I think there's a simpler, more personal way to make this point. Here's a few thought experiments:
Imagine you work for a company that lays you off, even while doing enough stock buybacks and executive bonuses such that they could've paid your salary for 1000 years. After you get laid off, imagine what would happen if you just ignored them and continued doing your work.
Or, your landlord doesn't renew your lease because they think you're ugly and they don't want ugly people living in their building. Imagine what happens if you just stay, even if you keep sending the landlord their monthly rent on time.
Both of these situations end with armed, taxpayer-funded agents physically removing you from the premises by any means necessary; it is only the omnipresent threat of state violence that keeps capitalist control over their private property. We don't see the violence because we've been trained from an early age not just to accept it, but to not even see it.
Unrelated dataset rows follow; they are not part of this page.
Lemma unsigned16_two sign a b v :
  unsigned16 sign [a; b] = Some v ->
  hex_value a = true /\ (hex_value b = true \/ isspace_ascii b = true).
Proof.
  unfold unsigned16, hex_value. cbn [skip_prefix].
  change (16 =? 16) with true. change (16 =? 8) with false.
  change (16 =? 2) with false. cbn [orb andb].
  destruct ((a =? 48) && _); [cbn; discriminate|].
  cbn [head scan_digits].
  case_bool_decide as Hu; [discriminate|].
  destruct (Z.eqb_spec a 95) as [-> | Ha]; [contradiction Hu; reflexivity|].
  change (0 =? 95) with false. cbv iota.
  destruct (digit_value a) as [d|]; [|discriminate].
  destruct (d <? 16); [|discriminate].
  destruct (Z.eqb_spec b 95) as [-> | Hb].
  { change (95 =? 95) with true. cbv iota. discriminate. }
  destruct (digit_value b) as [e|].
  - destruct (e <? 16); [intros _; split; [reflexivity | left; reflexivity]|].
    cbn [mbind option_bind Nat.eqb lstrip_by].
    destruct (isspace_ascii b); [intros _; split; [reflexivity | right; reflexivity]|].
    discriminate.
  - cbn [mbind option_bind Nat.eqb lstrip_by].
    destruct (isspace_ascii b); [intros _; split; [reflexivity | right; reflexivity]|].
    discriminate.
Qed.
(** X14. A window of [period] changes in which no change is a gain has
    the value 0, whatever the prices. *)
Theorem rsi_without_gains (prices : list num) (period i : Z) :
  let changes := Indicators.price_changes prices in
  let window := slice changes (i - period) i in
  (1 <= period <= i)%Z -> (i <= Z.of_nat (length changes))%Z ->
  Forall (fun c => (c >? #0) = false) window ->
  get (Indicators.calculateRsi prices period) (i - period) = Some #0.
Proof.
  intros changes window Hp Hi Hnone.
  rewrite get_calculateRsi by (fold changes; lia).
  fold changes. fold window. f_equal.
  unfold Indicators.rsi_value.
  rewrite (filter_none (fun c => c >? #0) _ Hnone).
  set (losses := Math_abs _ / #period).
  assert (Hl : SF_nan (Prim2SF losses) = true
               \/ is_nonneg (Prim2SF losses) = true)
    by exact (average_class _ period ltac:(lia) (losses_sum_nonneg window)).
  destruct (divisor_pos losses Hl) as [Hd _].
  set (d := Indicators.num_or losses #1) in *.
  set (gains := Indicators.sum [] / #period).
  assert (Hg : Prim2SF gains = S754_zero false).
  { change (Prim2SF (PrimFloat.div (Binary64.of_Z 0) (Binary64.of_Z period))
            = S754_zero false).
    rewrite FloatAxioms.div_spec.
    change (Prim2SF (Binary64.of_Z 0)) with (S754_zero false).
    pose proof (of_Z_pos period ltac:(lia)) as Hpos.
    destruct (Prim2SF (Binary64.of_Z period)) as [s|[|]| |[|] m e];
      try discriminate; reflexivity. }
  set (rs := gains / d).
  assert (Hrs : Prim2SF rs = S754_zero false).
  { unfold rs. change (gains / d) with (PrimFloat.div gains d).
    rewrite FloatAxioms.div_spec, Hg.
    destruct (Prim2SF d) as [s|[|]| |[|] m e]; try discriminate; reflexivity. }
  apply Prim2SF_inj.
  change (Prim2SF (PrimFloat.sub (Binary64.of_Z 100)
                     (PrimFloat.div (Binary64.of_Z 100)
                        (PrimFloat.add (Binary64.of_Z 1) rs)))
          = Prim2SF (Binary64.of_Z 0)).
  rewrite FloatAxioms.sub_spec, FloatAxioms.div_spec, FloatAxioms.add_spec.
  rewrite Hrs. vm_compute. reflexivity.
Qed.

Lemma rsi_without_gains_witness :
  get (Indicators.calculateRsi (map of_Z [9; 7; 7; 4]) 3) 0 = Some #0.
Proof.
  apply (rsi_without_gains (map of_Z [9; 7; 7; 4]) 3 3).
  - lia.
  - vm_compute. discriminate.
  - vm_compute. repeat constructor.
Defined.
End Binary64RsiMore.

(** * Further properties of the strategies *)



Section MoreRuns.
Context {N : Number}.
Local Open Scope num_scope.

Lemma crossover_with_labels (up down : string) (line1 line2 : list num) :
  Indicators.crossover_with up down line1 line2 = None
  \/ Indicators.crossover_with up down line1 line2 = Some up
  \/ Indicators.crossover_with up down line1 line2 = Some down.
Proof.
  unfold Indicators.crossover_with.
  repeat match goal with |- context [if ?c then _ else _] => destruct c end;
    auto.
Qed.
This is mostly on point, but it also reproduces the 100 companies 71% line.
100 corporations are responsible for 71% of emissions related to fossil fuel and cement production, not 71% of total global emissions.
Of the total emissions attributed to fossil fuel producers, companies are responsible for around 12% of the direct emissions; the other 88% comes from the emissions released from consumption of products.
One way to save species is by not eating animals. Welcome downvoters. I know you dislike hearing the truth, because you like your taste pleasure above animal suffering.
The state is violent and community is violent and privacy is violent
Can anyone come up with an ideology that is not violent and can actually be implemented in the real world with real actors that aren't smelling roses and giving out hugs?
Am I having a stroke or does the first sentence make no sense? Shouldn't it be more instead of less? If a company always sells for less than the cost to produce, it'll go out of business rather quickly I'd think. Obviously there are temporary strategies like this that are used to beat competitors, but that's not what this is talking about.
The initial point is begging the question. The value of labor is that point at which the seller of that labor and the buyer of that labor agree is fair. This is done, principally, in the way of a wage or salary, among other various methods of compensation.
The rest of the post relies on the first sentence. Thus the entire post is fallacious.